Abstract: SA-PO649
Intestinal Dysbiosis of Mucin-Degrading Bacteria Causes IgA Nephropathy
Session Information
- Glomerular Diseases: IgA and Complement-Mediated GN
November 05, 2022 | Location: Exhibit Hall, Orange County Convention Center‚ West Building
Abstract Time: 10:00 AM - 12:00 PM
Category: Glomerular Diseases
- 1302 Glomerular Diseases: Immunology and Inflammation
Authors
- Gleeson, James, INSERM, Paris, Île-de-France, France
- Chemouny, Jonathan M., INSERM, Paris, Île-de-France, France
- Benech, Nicolas, INSERM, Paris, Île-de-France, France
- Metallinou, Eleftheria Theodora, INSERM, Paris, Île-de-France, France
- Sannier, Aurelie, INSERM, Paris, Île-de-France, France
- Daugas, Eric, INSERM, Paris, Île-de-France, France
- Vrtovsnik, Francois, INSERM, Paris, Île-de-France, France
- Sokol, Harry, INSERM, Paris, Île-de-France, France
- Monteiro, Renato C., INSERM, Paris, Île-de-France, France
Background
IgA nephropathy (IgAN) is characterized by glomerular deposition of deglycosylated IgA1 (dg-IgA1) bound by autoreactive antibodies. Genome wide association studies and clinical observations implicate the mucosal immune system in disease pathogenesis. We sought to investigate host-microbiota interactions in IgAN.
Methods
Faecal samples from IgAN patients (IgAN, n=33), healthy controls (HC, n=65) and disease controls with other causes of CKD (CKD, n=20) were analysed by 16S rRNA DNA sequencing. CaCo-2 cells were used in vitro while C57BL/6J and humanized a1KI-CD89tg mice were used for in vivo experiments.

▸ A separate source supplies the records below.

(** The sequence in front of a clause of the virtual machine. *)
Definition enforce_corrections `{Context} evm : outcome EVM.t :=
  evm ← LoadERC20NativeCotract evm;
  evm ← EnforceTelsaFork1_Corrections evm;
  evm ← EnforceTeslaFork5_Corrections evm;
  evm ← EnforceTeslaFork6_Corrections evm;
  evm ← EnforceTeslaFork8_LiquidStaking evm;
  evm ← EnforceTeslaFork9_Corrections evm;
  evm ← EnforceTeslaFork10_Corrections evm;
  evm ← EnforceTeslaFork11_Corrections evm;
  evm ← EnforceTeslaFork12_Corrections evm;
  evm ← EnforceTeslaFork13_Corrections evm;
  EnforceTeslaFork14_Corrections evm.
End Corrections.

(** ** Clauses *)

(** An event of a receipt: of the script engine, or a log of the machine. *)
Inductive tx_event :=
  | ScriptEvent (addr : Address) (e : event)
  | VMLog (l : Log.t).

Module Output.
Record t := mk {
  Data : string;
  Events : list tx_event;
  Transfers : list Transfer.t;
  LeftOverGas : Z;
  RefundGas : Z;
  VMErr : option string;
  ContractAddress : option Address
}.
End Output.
Import Output(LeftOverGas, RefundGas, VMErr).

Definition MinScriptEngDataLen : nat := 16.
(** The first four bytes; the length is checked before. *)
Definition ScriptEngineCheck (d : string) : bool := (string_take 4 d =? ScriptPrefix)%string.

Immunofluorescence microscopy quantified IgA and C3 deposition, RT-PCR quantified gene expression, ELISA quantified proteins. IgA1 glycosylation was measured by HAA lectin, dg-IgA1 specific antibody (KM55, IBL) and mass spectrometry.
Results
Compared to HC and CKD, the intestinal microbiota of IgAN had altered b-diversity (p=0.001, p=0.02) and increased abundance of Akkermansia muciniphila (p=0.001, p=0.03). A. muciniphila (AKK) consistently deglycosylated human IgA1 (p=0.0007); dg-IgA1 passed retrogradely from the luminal to systemic side of mucosal tissue both in vitro and in vivo. Glomerular deposits of IgA1 were found in AKK, but not E. coli, colonised wt mice after oral gavage with exogenous IgA1 (p<0.001). Colonization of a1KI-CD89tg mice with AKK induced an aggravated IgAN phenotype whereas colonisation with E. coli did not (p=0.001). Faecal levels of a-Defensin 6 correlated negatively with faecal AKK (p=0.02). In vitro growth assays and electron microscopy showed inhibition of AKK by a-Defensin 6. IgG colocalized with IgA in glomerular deposits of AKK, but not E. coli, colonized a1KI-CD89tg mice. Affinity of serum IgG from IgAN patients was much greater for human IgA1 incubated with AKK than for controls.
Conclusion
IgA1 is deglycosylated in the intestinal lumen by mucin-degrading bacteria, such as AKK, before passing by retro-transcytosis to the systemic circulation, where it is bound by autoreactive antibodies, and depositing in the mesangium. We provide mechanistic evidence for the causal role of an intestinal dysbiosis in the pathogenesis of autoimmune glomerulonephritis.